Businesses use customer data platforms (CDPs) to collect customer-centric data into a single cohesive place where it can be served and acted upon to improve the product, customer experience, marketing, sales and more.
Existing CDPs mostly fall into one of two categories:
CDP as a Service | CDP on a Warehouse | |
---|---|---|
Examples | Segment, mParticle | Rudderstack, Snowplow + Hightouch |
Data/Logic Model | Customer-centric schema, defined by provider | Anything in the warehouse, defined in SQL |
Data Latency | 5 seconds - 1 minute | 10min - 1 day |
Typically Owned By… | Marketing Ops Team | Data Team |
Pricing Model | Based on user counts and feature usage | Based on data volumes |
Each has trade-offs that vary in significance from company to company, but one thing is clear: There is no real-time CDP that can be owned and managed by the data team.
That’s where Materialize comes in.
Materialize empowers the data team to manage CDP data views with sub-second latency — all using standard SQL and dbt workflows.
The data team is a better owner of the business logic behind the CDP: They’re already working with the same data to produce analytical reporting, they’ve built an expertise on the various nuances and quirks within their business’s data, and they are already updating SQL logic when things change.
As for the benefits of real-time, the marginal improvements of ratcheting down CDP latency are obvious: Fewer discrepancies between data and reality mean less wasted Sales effort, fewer mistargeted ads and emails, less time between important business events and alerts and activity that need to happen as a result of them.
Less obvious are powerful new capabilities created when you think of it less as “real-time” and more as “a view of your customers that is always up-to-date”.
New Capabilities:
- CDP as an event-driven workflow enrichment API - Imagine your security team wants to optimize an important process like fraud or abuse detection and offboarding.
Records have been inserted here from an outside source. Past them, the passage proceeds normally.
Definition __page_find_buddy (p : pfn) (page_idx : Z) (order : nat) : pfn :=
  let buddy_idx := page_idx ^u (1 <<u Z.of_nat order) in
  p + (buddy_idx - page_idx).

Definition __find_combined_index (page_idx : Z) (order : nat) : Z := page_idx &u not32 (1 <<u Z.of_nat order).

Definition page_is_buddy (p : pfn) (order : nat) : ZM bool :=
  pg ← get_page p;
  if flag PG_private pg then
    if decide (page_order pg = Z.of_nat order) then
      c ← page_count p;
      mret (bool_decide (c = 0))
    else mret false
  else mret false.

(** ** Freeing *)

(** The [while (order < MAX_ORDER-1)] loop, with [n] orders left: the block that it ends with. *)
Fixpoint merge_loop (n : nat) (p : pfn) (page_idx : Z) (order : nat) : ZM (pfn * nat) :=
  match n with
  | O => mret (p, order)
  | S n =>
    let combined_idx := __find_combined_index page_idx order in
    let buddy := __page_find_buddy p page_idx order in
    bad ← bad_range buddy;
    if bad : bool then mret (p, order) else
    b ← page_is_buddy buddy order;
    if negb b then mret (p, order) else
    list_del buddy;;
    add_nr_free order (-1);;
    rmv_page_order buddy;;
    merge_loop n (p + (combined_idx - page_idx)) combined_idx (S order)
  end.

Definition __free_pages_bulk (p : pfn) (order : nat) : ZM unit :=
  let order_size := Z.shiftl 1 (Z.of_nat order) in
  (if decide (order <> O) then destroy_compound_page p order else mret tt);;
  let page_idx := p &u (Z.shiftl 1 (Z.of_nat MAX_ORDER) - 1) in
  BUG_ON (bool_decide ((page_idx &u (order_size - 1)) <> 0));;
  bad ← bad_range p;
  BUG_ON bad;;
  n ← gets free_pages;
  modify (set_free_pages (n +u order_size));;
  '(p, order) ← merge_loop (MAX_ORDER - 1 - order) p page_idx order;
  set_page_order p order;;
  list_add p order;;
  add_nr_free order 1.

Definition free_check_mask : Z :=
  mask_of [PG_lru; PG_private; PG_locked; PG_active; PG_reclaim; PG_slab; PG_swapcache; PG_writeback; PG_reserved].

Definition free_pages_check (p : pfn) : ZM bool :=
  pg ← get_page p;
  c ← page_count p;
  (if bool_decide (page_mapcount pg <> 0) || bool_decide (mapping pg <> 0) || bool_decide (c <> 0)
      || bool_decide ((flags pg &u free_check_mask) <> 0)
   then bad_page p else mret tt);;
  pg ← get_page p;
  (if flag PG_dirty pg then modify_page p (clear_flag PG_dirty) else mret tt);;
  pg ← get_page p;
  mret (flag PG_reserved pg).

(** The [while (!list_empty(list) && count--)] loop: pages are taken from the end. *)
Fixpoint free_bulk_loop (fuel : nat) (cnt : Z) (l : list pfn) (order : nat) (ret : Z) : ZM (Z * list pfn) :=
  match last l with
  | None => mret (ret, l)
  | Some p =>
    if decide (cnt = 0) then mret (ret, l) else
    match fuel with
    | O => SM_fail
    | S fuel =>
      __free_pages_bulk p order;;
      free_bulk_loop fuel (cnt - 1) (removelast l) order (ret + 1)
    end
  end.

(** Returns the number of pages freed and what is left of the list. *)
Definition free_pages_bulk (cnt : Z) (l : list pfn) (order : nat) : ZM (Z * list pfn) :=
  modify (set_scanned 0 0);;
  free_bulk_loop (length l) cnt l order 0.

Fixpoint check_loop (n : nat) (i : Z) (p : pfn) (reserved : Z) : ZM Z :=
  match n with
  | O => mret reserved
  | S n =>
    b ← free_pages_check (p + i);
    check_loop n (i + 1) p (reserved + Z.b2z b)
  end.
Lack of context is a key driver of big, high-impact failures both in terms of false positives (flagging a good customer) and false negatives (missing a big fraudster.) They can query the CDP from their automation workflows to pull in a wealth of contextual information about a customer with up-to-the second accuracy.
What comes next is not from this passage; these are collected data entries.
(* ===== verification/Str.v ===== *)
(** Strings and memory areas: [lib/string.c], [lib/ctype.c] and [include/linux/ctype.h].

    Memory is a map from addresses to bytes, and an access to an address that is not mapped
    is [None].  [char] is a byte here; where its sign matters it is taken by [s8].  A loop
    that walks along a string gets the size of memory as its bound: it visits each address
    at most once.  [strcpy], [strncpy], [strcmp], [strncmp], [memset], [memcpy] and [memmove]
    are the portable versions, which the machine replaces by its own. *)
From Stdlib Require Import ZArith Lia.
From stdpp Require Import base numbers list list_numbers option gmap.
From S2P Require Import Prelude.

Local Open Scope Z_scope.
Local Open Scope kernel_scope.

Module Str.

Abbreviation mem := (gmap Z Z).

Definition NULL : Z := 0.

Definition store (m : mem) (p c : Z) : option mem :=
  match m !! p with Some _ => Some (<[p := u8 c]> m) | None => None end.

(** The bound of the walks along a string. *)
Definition walk (m : mem) : nat := S (size m).

(** A [signed char]. *)
Definition s8 (x : Z) : Z := (x + 2^7) `mod` 2^8 - 2^7.

(** * Character classes *)

Definition _U : Z := 0x01.
Definition _L : Z := 0x02.
Definition _D : Z := 0x04.
Definition _C : Z := 0x08.
Definition _P : Z := 0x10.
Definition _S : Z := 0x20.
Definition _X : Z := 0x40.
Definition _SP : Z := 0x80.

Definition _ctype : list Z :=
  replicate 9 _C ++ replicate 5 (_C |u _S) ++ replicate 18 _C ++
  [_S |u _SP] ++ replicate 15 _P ++ replicate 10 _D ++ replicate 7 _P ++
  replicate 6 (_U |u _X) ++ replicate 20 _U ++ replicate 6 _P ++
  replicate 6 (_L |u _X) ++ replicate 20 _L ++ replicate 4 _P ++ [_C] ++
  replicate 32 0 ++ [_S |u _SP] ++ replicate 31 _P ++
  replicate 23 _U ++ [_P] ++ replicate 7 _U ++ replicate 24 _L ++ [_P] ++ replicate 8 _L.

Definition __ismask (c : Z) : Z := nth (Z.to_nat (u8 c)) _ctype 0.
Definition isdigit (c : Z) : bool := bool_decide ((__ismask c &u _D) <> 0).
Definition islower (c : Z) : bool := bool_decide ((__ismask c &u _L) <> 0).
Definition isupper (c : Z) : bool := bool_decide ((__ismask c &u _U) <> 0).
Definition isspace (c : Z) : bool := bool_decide ((__ismask c &u _S) <> 0).
Definition isxdigit (c : Z) : bool := bool_decide ((__ismask c &u (_D |u _X)) <> 0).

Definition tolower (c : Z) : Z := if isupper c then u8 (c - (65 - 97)) else u8 c.
Definition toupper (c : Z) : Z := if islower c then u8 (c - (97 - 65)) else u8 c.

(** * Memory areas *)

Fixpoint memset_loop (count : nat) (m : mem) (xs c : Z) : option mem :=
  match count with
  | O => Some m
  | S count => m ← store m xs c; memset_loop count m (xs + 1) c
  end.
Definition memset (m : mem) (s c count : Z) : option mem := memset_loop (Z.to_nat count) m s c.

Fixpoint memcpy_loop (count : nat) (m : mem) (tmp s : Z) : option mem :=
  match count with
  | O => Some m
  | S count => c ← m !! s; m ← store m tmp c; memcpy_loop count m (tmp + 1) (s + 1)
  end.
Definition memcpy (m : mem) (dest src count : Z) : option mem := memcpy_loop (Z.to_nat count) m dest src.

(** The copy from the end. *)
Fixpoint memmove_loop (count : nat) (m : mem) (tmp s : Z) : option mem :=
  match count with
  | O => Some m
  | S count => c ← m !! (s - 1); m ← store m (tmp - 1) c; memmove_loop count m (tmp - 1) (s - 1)
  end.
Definition memmove (m : mem) (dest src count : Z) : option mem :=
  if decide (dest <= src) then memcpy_loop (Z.to_nat count) m dest src
  else memmove_loop (Z.to_nat count) m (dest + count) (src + count).

Fixpoint memcmp_loop (count : nat) (m : mem) (su1 su2 : Z) : option Z :=
  match count with
  | O => Some 0
  | S count =>
    a ← m !! su1;
    b ← m !! su2;
    let res := a - b in
    if decide (res <> 0) then Some res else memcmp_loop count m (su1 + 1) (su2 + 1)
  end.
Definition memcmp (m : mem) (cs ct count : Z) : option Z := memcmp_loop (Z.to_nat count) m cs ct.

Fixpoint memscan_loop (size : nat) (m : mem) (p c : Z) : option Z :=
  match size with
  | O => Some p
  | S size => x ← m !! p; if decide (x = c) then Some p else memscan_loop size m (p + 1) c
  end.
Definition memscan (m : mem) (addr c size : Z) : option Z := memscan_loop (Z.to_nat size) m addr c.

Fixpoint memchr_loop (n : nat) (m : mem) (p c : Z) : option Z :=
  match n with
  | O => Some NULL
  | S n => x ← m !! p; if decide (u8 c = x) then Some (p + 1 - 1) else memchr_loop n m (p + 1) c
  end.
Definition memchr (m : mem) (s c n : Z) : option Z := memchr_loop (Z.to_nat n) m s c.

(** * Lengths *)

Fixpoint strlen_loop (fuel : nat) (m : mem) (sc : Z) : option Z :=
  match fuel with
  | O => None
  | S fuel => c ← m !! sc; if decide (c = 0) then Some sc else strlen_loop fuel m (sc + 1)
  end.
Definition strlen (m : mem) (s : Z) : option Z := sc ← strlen_loop (walk m) m s; Some (sc - s).

Fixpoint strnlen_loop (fuel : nat) (m : mem) (sc count : Z) : option Z :=
  match fuel with
  | O => None
  | S fuel =>
    if decide (count = 0) then Some sc else
    c ← m !! sc;
    if decide (c = 0) then Some sc else strnlen_loop fuel m (sc + 1) (count - 1)
  end.
Definition strnlen (m : mem) (s count : Z) : option Z := sc ← strnlen_loop (walk m) m s count; Some (sc - s).

(** * Copies *)

Fixpoint strcpy_loop (fuel : nat) (m : mem) (dest src : Z) : option mem :=
  match fuel with
  | O => None
  | S fuel =>
    c ← m !! src;
    m ← store m dest c;
    if decide (c = 0) then Some m else strcpy_loop fuel m (dest + 1) (src + 1)
  end.
Definition strcpy (m : mem) (dest src : Z) : option mem := strcpy_loop (walk m) m dest src.

Fixpoint strncpy_loop (count : nat) (m : mem) (tmp src : Z) : option mem :=
  match count with
  | O => Some m
  | S count =>
    c ← m !! src;
    m ← store m tmp c;
    strncpy_loop count m (tmp + 1) (if decide (c <> 0) then src + 1 else src)
  end.
Definition strncpy (m : mem) (dest src count : Z) : option mem := strncpy_loop (Z.to_nat count) m dest src.

Definition strlcpy (m : mem) (dest src size : Z) : option (Z * mem) :=
  ret ← strlen m src;
  if decide (size <> 0) then
    let len := if decide (size <= ret) then size - 1 else ret in
    m ← memcpy m dest src len;
    m ← store m (dest + len) 0;
    Some (ret, m)
  else Some (ret, m).

(** [while ( *dest ) dest++;] is the loop of [strlen]. *)
Definition strcat (m : mem) (dest src : Z) : option mem :=
  d ← strlen_loop (walk m) m dest;
  strcpy_loop (walk m) m d src.

Fixpoint strncat_loop (fuel : nat) (m : mem) (dest src count : Z) : option mem :=
  match fuel with
  | O => None
  | S fuel =>
    c ← m !! src;
    m ← store m dest c;
    if decide (c = 0) then Some m else
    if decide (count - 1 = 0) then store m (dest + 1) 0
    else strncat_loop fuel m (dest + 1) (src + 1) (count - 1)
  end.
Definition strncat (m : mem) (dest src count : Z) : option mem :=
  if decide (count <> 0) then
    d ← strlen_loop (walk m) m dest;
    strncat_loop (walk m) m d src count
  else Some m.

Definition strlcat (m : mem) (dest src count : Z) : option (Z * mem) :=
  dsize ← strlen m dest;
  len ← strlen m src;
  let res := dsize +u len in
  if decide (count <= dsize) then None else
  let dest := dest + dsize in
  let count := count - dsize in
  let len := if decide (count <= len) then count - 1 else len in
  m ← memcpy m dest src len;
  m ← store m (dest + len) 0;
  Some (res, m).

(** * Comparisons *)

Fixpoint strcmp_loop (fuel : nat) (m : mem) (cs ct : Z) : option Z :=
  match fuel with
  | O => None
  | S fuel =>
    a ← m !! cs;
    b ← m !! ct;
    let __res := s8 (s8 a - s8 b) in
    if decide (__res <> 0) then Some __res else
    if decide (a = 0) then Some __res else strcmp_loop fuel m (cs + 1) (ct + 1)
  end.
Definition strcmp (m : mem) (cs ct : Z) : option Z := strcmp_loop (walk m) m cs ct.

Fixpoint strncmp_loop (count : nat) (m : mem) (cs ct __res : Z) : option Z :=
  match count with
  | O => Some __res
  | S count =>
    a ← m !! cs;
    b ← m !! ct;
    let __res := s8 (s8 a - s8 b) in
    if decide (__res <> 0) then Some __res else
    if decide (a = 0) then Some __res else strncmp_loop count m (cs + 1) (ct + 1) __res
  end.
Definition strncmp (m : mem) (cs ct count : Z) : option Z := strncmp_loop (Z.to_nat count) m cs ct 0.

(** [len] is not zero; the [continue] of the source goes to the test of [--len]. *)
Fixpoint strnicmp_loop (len : nat) (m : mem) (s1 s2 c1 c2 : Z) : option Z :=
  match len with
  | O => Some (c1 - c2)
  | S len =>
    c1 ← m !! s1;
    c2 ← m !! s2;
    if decide (c1 = 0) then Some (c1 - c2) else
    if decide (c2 = 0) then Some (c1 - c2) else
    if decide (c1 = c2) then strnicmp_loop len m (s1 + 1) (s2 + 1) c1 c2 else
    let c1 := tolower c1 in
    let c2 := tolower c2 in
    if decide (c1 <> c2) then Some (c1 - c2) else strnicmp_loop len m (s1 + 1) (s2 + 1) c1 c2
  end.
Definition strnicmp (m : mem) (s1 s2 len : Z) : option Z := strnicmp_loop (Z.to_nat len) m s1 s2 0 0.

(** * Searches *)

Fixpoint strchr_loop (fuel : nat) (m : mem) (s c : Z) : option Z :=
  match fuel with
  | O => None
  | S fuel =>
    x ← m !! s;
    if decide (x <> u8 c) then
      if decide (x = 0) then Some NULL else strchr_loop fuel m (s + 1) c
    else Some s
  end.
Definition strchr (m : mem) (s c : Z) : option Z := strchr_loop (walk m) m s c.

Fixpoint strrchr_loop (n : nat) (m : mem) (p c : Z) : option Z :=
  match n with
  | O => Some NULL
  | S n => x ← m !! p; if decide (x = u8 c) then Some p else strrchr_loop n m (p - 1) c
  end.
Definition strrchr (m : mem) (s c : Z) : option Z :=
  len ← strlen m s;
  strrchr_loop (S (Z.to_nat len)) m (s + len) c.

Fixpoint strnchr_loop (fuel : nat) (m : mem) (s count c : Z) : option Z :=
  match fuel with
  | O => None
  | S fuel =>
    if decide (count = 0) then Some NULL else
    x ← m !! s;
    if decide (x = 0) then Some NULL else
    if decide (x = u8 c) then Some s else strnchr_loop fuel m (s + 1) (count - 1) c
  end.
Definition strnchr (m : mem) (s count c : Z) : option Z := strnchr_loop (walk m) m s count c.

(** The inner loops of [strspn], [strcspn] and [strpbrk]: whether the character is in the string. *)
Fixpoint in_string (fuel : nat) (m : mem) (c a : Z) : option bool :=
  match fuel with
  | O => None
  | S fuel =>
    x ← m !! a;
    if decide (x = 0) then Some false else
    if decide (c = x) then Some true else in_string fuel m c (a + 1)
  end.

Fixpoint strspn_loop (fuel : nat) (m : mem) (p accept count : Z) : option Z :=
  match fuel with
  | O => None
  | S fuel =>
    c ← m !! p;
    if decide (c = 0) then Some count else
    b ← in_string (walk m) m c accept;
    if negb b then Some count else strspn_loop fuel m (p + 1) accept (count + 1)
  end.
Definition strspn (m : mem) (s accept : Z) : option Z := strspn_loop (walk m) m s accept 0.

Fixpoint strcspn_loop (fuel : nat) (m : mem) (p reject count : Z) : option Z :=
  match fuel with
  | O => None
  | S fuel =>
    c ← m !! p;
    if decide (c = 0) then Some count else
    b ← in_string (walk m) m c reject;
    if b : bool then Some count else strcspn_loop fuel m (p + 1) reject (count + 1)
  end.
Definition strcspn (m : mem) (s reject : Z) : option Z := strcspn_loop (walk m) m s reject 0.

Fixpoint strpbrk_loop (fuel : nat) (m : mem) (sc1 ct : Z) : option Z :=
  match fuel with
  | O => None
  | S fuel =>
    c ← m !! sc1;
    if decide (c = 0) then Some NULL else
    b ← in_string (walk m) m c ct;
    if b : bool then Some sc1 else strpbrk_loop fuel m (sc1 + 1) ct
  end.
Definition strpbrk (m : mem) (cs ct : Z) : option Z := strpbrk_loop (walk m) m cs ct.

(** What is returned, the new value of [*s], and memory. *)
Definition strsep (m : mem) (s ct : Z) : option (Z * Z * mem) :=
  if decide (s = NULL) then Some (NULL, s, m) else
  end_ ← strpbrk m s ct;
  if decide (end_ <> NULL) then m ← store m end_ 0; Some (s, end_ + 1, m)
  else Some (s, end_, m).

(** [l1] counts down to [l2]: [n] is the number of places that are left. *)
Fixpoint strstr_loop (n : nat) (m : mem) (s1 s2 l2 : Z) : option Z :=
  match n with
  | O => Some NULL
  | S n =>
    r ← memcmp m s1 s2 l2;
    if decide (r = 0) then Some s1 else strstr_loop n m (s1 + 1) s2 l2
  end.
Definition strstr (m : mem) (s1 s2 : Z) : option Z :=
  l2 ← strlen m s2;
  if decide (l2 = 0) then Some s1 else
  l1 ← strlen m s1;
  strstr_loop (Z.to_nat (l1 - l2 + 1)) m s1 s2 l2.

End Str.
- CDP as a real-time feature store - Both CDPs and Feature Stores have a user dimension table at their heart. Expanding your real-time CDP to serve as a real-time feature store is a matter of adding columns (features.)
- Push actions from the CDP - Materialize is an event-driven database: The incoming events trigger computation, and updates can be pushed to downstream systems. SQL can be written to filter for a specific condition to be met, and, when reached, an event can be pushed to trigger action somewhere else.
- Push actions based on absence of activity - A particularly useful subset of the above… Write SQL to filter on lack of activity like “Items in cart, no pageviews for 30 minutes”. This type of feature requires inefficient polling in most systems, but is a straightforward SQL filter in Materialize.
The Plan: A Real-Time CDP on Materialize
In the rest of this article, we’ll use Materialize as the warehouse component in the “CDP on a Warehouse” model: We’ll join and aggregate data from product analytics and our primary application database into a single unified and up-to-date view with one row per customer, and we’ll serve that to downstream tools via the built-in Postgres wire-compatibility.
Data Sources:
- Application DB: We’re using the PostgreSQL Source to get access to a live replica of our Users table (and any other relevant tables).
- Analytics: In our example, Segment is handling the collection of user-centric product analytics events, but it could be easily swapped for Snowplow, Rudderstack, etc…
Transformations:
We’re building a single materialized view cdp_users
with many columns. You could call this a users dimension table. The data grain is users: there is one row per user.
Outputs / Read API’s
- SQL Query Interface: Applications can connect via PostgreSQL wire protocol and query the view. This can be extended with a script into an internal HTTP API.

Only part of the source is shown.